Welcome to the world of dually-registered advisers who give wealth management clients guidance on their 401(k) brokerage windows.
Differences emerge between a self-directed brokerage account that a plan participant can establish at any broker-dealer and a plan that offers a brokerage window via an arrangement that's already been made with a custodian.
Advisers executing transactions in a brokerage window — even without discretion — are subject to supervision by their broker-dealer, as well as books-and-records rules under the
Securities Exchange Act of 1934, according to Paul Tolley, chief compliance officer of Commonwealth Financial Network.
Finra
Rule 3040, which governs private securities transactions, kicks in if the adviser is facilitating transactions at a brokerage window.
If the broker-dealer receives compensation directly or indirectly, then Finra's
Rule 2111 over suitability applies, too.
Any of these arrangements done pursuant to an advisory contract with a wealth management client will subject the adviser to oversight from the SEC. And if an adviser takes discretion over 401(k) assets, even if the client is seeing him for wealth management services, then he is already subject to DOL regulation.
“It's so complicated,” Mr. Tolley said.
“In order to get to the end result, you need to get to what's the specific scenario for the adviser: Are you giving participant-level advice?” he added. “If you're providing participant-level advice for compensation, then you're subject to the DOL. If you have discretion, you're a 3(38) [ERISA] fiduciary. You're subject to Finra rules if there are securities transactions, and SEC rules if you do it as an investment adviser.”

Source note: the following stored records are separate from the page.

(* ===== verification/Iterator.v ===== *)
(** Iterator: the interface of include/leveldb/iterator.h as a record of operations, what it promises as a class, the
    iterators of table/iterator.cc and the caching wrapper of table/iterator_wrapper.h. *)

From S2P Require Import Prelude Coding Comparator Status.

(** * The interface *)

(** The virtual functions of [Iterator] on a state [A].  A call that does not return, or reads memory it does not own, has
    no result. *)
Record IterOps (A : Type) := MkIterOps {
  i_Valid : A -> bool;
  i_key : A -> slice;
  i_value : A -> option slice;
  i_status : A -> Status;
  i_Seek : slice -> A -> option A;
  i_SeekToFirst : A -> option A;
  i_SeekToLast : A -> option A;
  i_Next : A -> option A;
  i_Prev : A -> option A;
}.

Arguments MkIterOps {A}.
Arguments i_Valid {A}.
Arguments i_key {A}.
Arguments i_value {A}.
Arguments i_status {A}.
Arguments i_Seek {A}.
Arguments i_SeekToFirst {A}.
Arguments i_SeekToLast {A}.
Arguments i_Next {A}.
Arguments i_Prev {A}.

(** ** What iterator.h promises *)

(** Entries with increasing keys. *)
Definition sorted_entries (cmp : Comparator) (es : list (slice * slice)) : Prop :=
  StronglySorted (fun a b => Compare cmp a.1 b.1 < 0) es.

(** Where [Seek] leads: the number of entries before the first key at or past the target. *)
Fixpoint seek_pos (cmp : Comparator) (target : slice) (es : list (slice * slice)) : nat :=
  match es with
  | [] => 0
  | e :: es => if Compare cmp e.1 target <? 0 then S (seek_pos cmp target es) else 0
  end.

(** Where [Prev] leads from entry [i]: the position past the end is that of an iterator that is not valid. *)
Definition prev_pos (n i : nat) : nat := if decide (i = 0)%nat then n else (i - 1)%nat.

(** The iterator's states that stand for a position in the list of entries, and that the operations move as iterator.h
    says. *)
Class IterLaws {A} (ops : IterOps A) (cmp : Comparator) (key : slice -> Prop) (es : list (slice * slice))
    (pos : A -> nat -> Prop) : Prop := {
  pos_range a i : pos a i -> (i <= length es)%nat;
  pos_Valid a i : pos a i -> i_Valid ops a = bool_decide (i < length es)%nat;
  pos_key a i k v : pos a i -> es !! i = Some (k, v) -> i_key ops a = k;
  pos_value a i k v : pos a i -> es !! i = Some (k, v) -> i_value ops a = Some v;
  pos_status a i : pos a i -> i_status ops a = OK;
  pos_Seek a i t : pos a i -> key t -> exists a', i_Seek ops t a = Some a' /\ pos a' (seek_pos cmp t es);
  pos_SeekToFirst a i : pos a i -> exists a', i_SeekToFirst ops a = Some a' /\ pos a' 0%nat;
  pos_SeekToLast a i : pos a i -> exists a', i_SeekToLast ops a = Some a' /\ pos a' (length es - 1)%nat;
  pos_Next a i : pos a i -> (i < length es)%nat -> exists a', i_Next ops a = Some a' /\ pos a' (S i);
  pos_Prev a i : pos a i -> (i < length es)%nat -> exists a', i_Prev ops a = Some a' /\ pos a' (prev_pos (length es) i);
}.

(** ** Sequences of calls *)

Inductive IterOp := OpSeekToFirst | OpSeekToLast | OpSeek (target : slice) | OpNext | OpPrev.

Definition iter_op {A} (ops : IterOps A) (op : IterOp) (a : A) : option A :=
  match op with
  | OpSeekToFirst => i_SeekToFirst ops a
  | OpSeekToLast => i_SeekToLast ops a
  | OpSeek target => i_Seek ops target a
  | OpNext => i_Next ops a
  | OpPrev => i_Prev ops a
  end.

(** The same calls on the position in the list of entries; [Next] and [Prev] are not allowed when the iterator is not
    valid. *)
Definition spec_op (cmp : Comparator) (es : list (slice * slice)) (op : IterOp) (i : nat) : option nat :=
  match op with
  | OpSeekToFirst => Some 0%nat
  | OpSeekToLast => Some (length es - 1)%nat
  | OpSeek target => Some (seek_pos cmp target es)
  | OpNext => if decide (i < length es)%nat then Some (S i) else None
  | OpPrev => if decide (i < length es)%nat then Some (prev_pos (length es) i) else None
  end.

Definition run_ops {A} (f : IterOp -> A -> option A) (ops : list IterOp) (a : A) : option A :=
  foldl (fun a op => a ≫= f op) (Some a) ops.

Definition op_key (key : slice -> Prop) (op : IterOp) : Prop := match op with OpSeek t => key t | _ => True end.

(** What a user sees of an iterator: nothing, or an entry. *)
Definition current {A} (ops : IterOps A) (a : A) : option (slice * slice) :=
  if i_Valid ops a then v ← i_value ops a; Some (i_key ops a, v) else None.

(** What a loop [for (; it->Valid(); it->Next())] goes through, and the iterator behind it; no result when the fuel does not
    suffice. *)
Fixpoint iter_entries {A} (ops : IterOps A) (fuel : nat) (a : A) : option (list (slice * slice) * A) :=
  if i_Valid ops a then
    match fuel with
    | O => None
    | S fuel => v ← i_value ops a; a' ← i_Next ops a; '(l, a'') ← iter_entries ops fuel a'; Some ((i_key ops a, v) :: l, a'')
    end
  else Some ([], a).

(** * table/iterator.cc: [EmptyIterator] *)

(** Its state is its status; [NewEmptyIterator] and [NewErrorIterator] make one. *)
Definition EmptyIterator_ops : IterOps Status :=
  MkIterOps (fun _ => false) (fun _ => []) (fun _ => Some []) (fun s => s) (fun _ s => Some s) Some Some Some Some.

Definition NewEmptyIterator : Status := OK.

Definition NewErrorIterator (status : Status) : Status := status.

(** * table/iterator_wrapper.h *)

Record IteratorWrapper (A : Type) := MkWrapper { w_iter : option A; w_valid : bool; w_key : slice }.

Arguments MkWrapper {A}.
Arguments w_iter {A}.
Arguments w_valid {A}.
Arguments w_key {A}.

Section wrapper.
Context {A : Type} (ops : IterOps A).

Definition Wrapper_Update (a : A) (w : IteratorWrapper A) : IteratorWrapper A :=
  let valid := i_Valid ops a in MkWrapper (Some a) valid (if valid then i_key ops a else w_key w).

Definition Wrapper_Set (iter : option A) (w : IteratorWrapper A) : IteratorWrapper A :=
  match iter with
  | None => MkWrapper None false (w_key w)
  | Some a => Wrapper_Update a w
  end.

Definition NewWrapper (iter : option A) : IteratorWrapper A := Wrapper_Set iter (MkWrapper None false []).

Definition Wrapper_value (w : IteratorWrapper A) : option slice := a ← w_iter w; i_value ops a.

(** [status()]; its result is used only when there is an iterator. *)
Definition Wrapper_status (w : IteratorWrapper A) : Status := from_option (i_status ops) OK (w_iter w).

(** A call is forwarded, and the cached results updated. *)
Definition Wrapper_call (f : A -> option A) (w : IteratorWrapper A) : option (IteratorWrapper A) :=
  a ← w_iter w; a ← f a; Some (Wrapper_Update a w).

Definition Wrapper_Next : IteratorWrapper A -> option (IteratorWrapper A) := Wrapper_call (i_Next ops).
Definition Wrapper_Prev : IteratorWrapper A -> option (IteratorWrapper A) := Wrapper_call (i_Prev ops).
Definition Wrapper_Seek (k : slice) : IteratorWrapper A -> option (IteratorWrapper A) := Wrapper_call (i_Seek ops k).
Definition Wrapper_SeekToFirst : IteratorWrapper A -> option (IteratorWrapper A) := Wrapper_call (i_SeekToFirst ops).
Definition Wrapper_SeekToLast : IteratorWrapper A -> option (IteratorWrapper A) := Wrapper_call (i_SeekToLast ops).
End wrapper.

(** * Lemmas *)

Lemma run_ops_cons {A} (f : IterOp -> A -> option A) op ops a :
  run_ops f (op :: ops) a = match f op a with Some a => run_ops f ops a | None => None end.
Proof.
  unfold run_ops. cbn [foldl mbind option_bind]. destruct (f op a); [done|]. induction ops as [|o ops IH]; [done|exact IH].
Qed.

Lemma seek_pos_le cmp t es : (seek_pos cmp t es <= length es)%nat.
Proof. induction es as [|e l IH]; cbn [seek_pos length]; [lia|]. case_match; lia. Qed.

Lemma sorted_lookup cmp es i j k v k' v' :
  sorted_entries cmp es -> (i < j)%nat -> es !! i = Some (k, v) -> es !! j = Some (k', v') -> Compare cmp k k' < 0.
Proof.
  intros Hs. revert i j. induction es as [|e l IH]; intros i j Hij Ei Ej; [done|].
  apply StronglySorted_inv in Hs as [Hs Hall]. destruct j as [|j]; [lia|]. destruct i as [|i]; cbn in Ei, Ej.
  - injection Ei as ->. exact (proj1 (Forall_lookup _ _) Hall _ _ Ej).
  - by apply (IH Hs i j); [lia|..].
Qed.

Lemma keys_lookup (key : slice -> Prop) es i k v : Forall (fun e : slice * slice => key e.1) es -> es !! i = Some (k, v) -> key k.
Proof. intros H E. exact (proj1 (Forall_lookup _ _) H _ _ E). Qed.

Section seek.
Context {key : slice -> Prop} {cmp : Comparator} `{!ComparatorLaws key cmp}.

(** The position of [Seek] divides the entries. *)
Lemma seek_pos_spec es t i k v :
  Forall (fun e => key e.1) es -> sorted_entries cmp es -> key t -> es !! i = Some (k, v) ->
  Compare cmp k t < 0 <-> (i < seek_pos cmp t es)%nat.
Proof.
  intros Hk Hs Ht. revert i. induction es as [|[k0 v0] l IH]; intros i E; [done|].
  apply StronglySorted_inv in Hs as [Hs Hall]. apply Forall_cons in Hk as [Hk0 Hl]. cbn [fst] in Hk0. cbn [seek_pos fst].
  destruct i as [|i]; cbn in E.
  - injection E as -> ->. destruct (Z.ltb_spec (Compare cmp k t) 0); lia.
  - rewrite (IH Hl Hs i E). destruct (Z.ltb_spec (Compare cmp k0 t) 0) as [H|H]; [lia|]. split; [|lia].
    intros Hi%(IH Hl Hs i E). pose proof (proj1 (Forall_lookup _ _) Hall _ _ E) as Hlt. cbn [fst] in Hlt.
    pose proof (keys_lookup key l i k v Hl E) as Hk. pose proof (compare_trans k0 k t Hk0 Hk Ht Hlt Hi). lia.
Qed.

(** It is the only one that does. *)
Lemma seek_pos_unique es t p :
  Forall (fun e => key e.1) es -> sorted_entries cmp es -> key t -> (p <= length es)%nat ->
  (forall i k v, (i < p)%nat -> es !! i = Some (k, v) -> Compare cmp k t < 0) ->
  (forall k v, es !! p = Some (k, v) -> 0 <= Compare cmp k t) -> p = seek_pos cmp t es.
Proof.
  intros Hk Hs Ht Hp Hlt Hge. pose proof (seek_pos_le cmp t es) as Hle.
  destruct (Nat.lt_trichotomy p (seek_pos cmp t es)) as [H|[H|H]]; [|done|].
  - destruct (lookup_lt_is_Some_2 es p ltac:(lia)) as [[k v] E]. specialize (Hge k v E).
    apply (seek_pos_spec es t p k v Hk Hs Ht E) in H. lia.
  - destruct (lookup_lt_is_Some_2 es (seek_pos cmp t es) ltac:(lia)) as [[k v] E]. specialize (Hlt _ k v H E).
    apply (seek_pos_spec es t _ k v Hk Hs Ht E) in Hlt. lia.
Qed.

(** At a key of the list it is the position of the key. *)
Lemma seek_pos_at es i k v :
  Forall (fun e => key e.1) es -> sorted_entries cmp es -> es !! i = Some (k, v) -> seek_pos cmp k es = i.
Proof.
  intros Hk Hs E. pose proof (keys_lookup _ _ _ _ _ Hk E) as Hkk. symmetry. apply seek_pos_unique; try done.
  - apply lookup_lt_Some in E. lia.
  - intros j k' v' Hj E'. exact (sorted_lookup cmp es j i k' v' k v Hs Hj E' E).
  - intros k' v' E'. rewrite E in E'. injection E' as <- <-. rewrite compare_refl by done. lia.
Qed.
End seek.

(** ** Any sequence of calls *)

Section refine.
Context {A} {ops : IterOps A} {cmp key es pos} `{L : !@IterLaws A ops cmp key es pos}.

Lemma iter_op_spec op a i j :
  pos a i -> op_key key op -> spec_op cmp es op i = Some j -> exists a', iter_op ops op a = Some a' /\ pos a' j.
Proof.
  intros Hp Hk Hs. destruct op as [| |t| |]; cbn [spec_op iter_op op_key] in *; try case_decide; simplify_eq.
  - exact (pos_SeekToFirst a i Hp).
  - exact (pos_SeekToLast a i Hp).
  - exact (pos_Seek a i t Hp Hk).
  - by apply (pos_Next a i).
  - by apply (pos_Prev a i).
Qed.

Lemma run_ops_spec l a i j :
  pos a i -> Forall (op_key key) l -> run_ops (spec_op cmp es) l i = Some j ->
  exists a', run_ops (iter_op ops) l a = Some a' /\ pos a' j.
Proof.
  revert a i. induction l as [|op l IH]; intros a i Hp Hk Hr; [injection Hr as <-; by exists a|].
  apply Forall_cons in Hk as [Hk Hks]. rewrite run_ops_cons in Hr. rewrite run_ops_cons.
  destruct (spec_op cmp es op i) as [i'|] eqn:E; [|done].
  destruct (iter_op_spec op a i i' Hp Hk E) as (a' & -> & Hp'). by apply (IH a' i').
Qed.

(** A state of position [i] shows the entry [i]. *)
Lemma pos_current a i : pos a i -> current ops a = es !! i.
Proof.
  intros Hp. unfold current. rewrite (pos_Valid a i Hp). case_bool_decide as H.
  - destruct (lookup_lt_is_Some_2 es i H) as [[k v] E]. rewrite (pos_value a i k v Hp E), (pos_key a i k v Hp E). done.
  - symmetry. apply lookup_ge_None. lia.
Qed.

(** A loop over the iterator goes through the rest of the entries. *)
Lemma iter_entries_spec fuel a i : pos a i ->
  if decide (length es - i <= fuel)%nat then exists a', iter_entries ops fuel a = Some (drop i es, a') /\ pos a' (length es)
  else iter_entries ops fuel a = None.
Proof.
  revert a i. induction fuel as [|fuel IH]; intros a i Hp; cbn [iter_entries]; rewrite (pos_Valid a i Hp); pose proof (pos_range a i Hp) as Hr.
  all: case_bool_decide as H; [|rewrite decide_True by lia; exists a; rewrite drop_ge by lia; by replace (length es) with i by lia].
  - by rewrite decide_False by lia.
  - destruct (lookup_lt_is_Some_2 es i H) as [[k v] E]. rewrite (pos_value a i k v Hp E), (pos_key a i k v Hp E).
    destruct (pos_Next a i Hp H) as (a' & -> & Hp'). cbn [mbind option_bind]. specialize (IH a' (S i) Hp'). rewrite (drop_S _ _ _ E).
    destruct (decide (length es - S i <= fuel)%nat); [rewrite decide_True by lia|rewrite decide_False by lia; by rewrite IH].
    destruct IH as (a'' & -> & Hp''). by exists a''.
Qed.
End refine.

(** ** The empty iterator and the wrapper *)

#[export] Instance EmptyIterator_laws cmp key : IterLaws EmptyIterator_ops cmp key [] (fun s i => s = OK /\ i = 0%nat).
Proof. split; intros; cbn in *; destruct_and?; simplify_eq; try done; eauto; lia. Qed.

Section wrapper_laws.
Context {A} {ops : IterOps A} {cmp key es pos} `{L : !@IterLaws A ops cmp key es pos}.

(** A wrapper that holds an iterator at position [i]. *)
Definition wraps (w : IteratorWrapper A) (i : nat) : Prop :=
  exists a, w_iter w = Some a /\ pos a i /\ w_valid w = bool_decide (i < length es)%nat /\
    forall k v, es !! i = Some (k, v) -> w_key w = k.

Lemma wraps_Update a w i : pos a i -> wraps (Wrapper_Update ops a w) i.
Proof.
  intros Hp. exists a. unfold Wrapper_Update. cbn [w_iter w_valid w_key]. rewrite (pos_Valid a i Hp). split_and!; try done.
  intros k v E. rewrite bool_decide_true by (by apply lookup_lt_Some in E). by apply (pos_key a i k v).
Qed.

Lemma wraps_call f w i j :
  wraps w i -> (forall a, pos a i -> exists a', f a = Some a' /\ pos a' j) -> exists w', Wrapper_call ops f w = Some w' /\ wraps w' j.
Proof.
  intros (a & Ea & Hp & _) Hf. destruct (Hf a Hp) as (a' & Ef & Hp'). unfold Wrapper_call. rewrite Ea. cbn [mbind option_bind].
  rewrite Ef. eexists. split; [done|]. by apply wraps_Update.
Qed.

Lemma wraps_valid w i : wraps w i -> w_valid w = bool_decide (i < length es)%nat.
Proof. by intros (? & _ & _ & ? & _). Qed.

Lemma wraps_value w i k v : wraps w i -> es !! i = Some (k, v) -> Wrapper_value ops w = Some v.
Proof. intros (a & Ea & Hp & _) E. unfold Wrapper_value. rewrite Ea. by apply (pos_value a i k v). Qed.

Lemma wraps_status w i : wraps w i -> Wrapper_status ops w = OK.
Proof. intros (a & Ea & Hp & _). unfold Wrapper_status. rewrite Ea. by apply (pos_status a i). Qed.
End wrapper_laws.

CHANGING REGULATORY REGIME
Depending on where the SEC and DOL go with their respective fiduciary rule-making, things could change drastically.
“All of this turns on the fiduciary regulation,” Ms. Wagner said, referring to the DOL. “Will there be an exemption for the brokerage window? For those who give disclaimers on education? What will class exemptions look like?”
“This is all current law, and it may change significantly,” she said.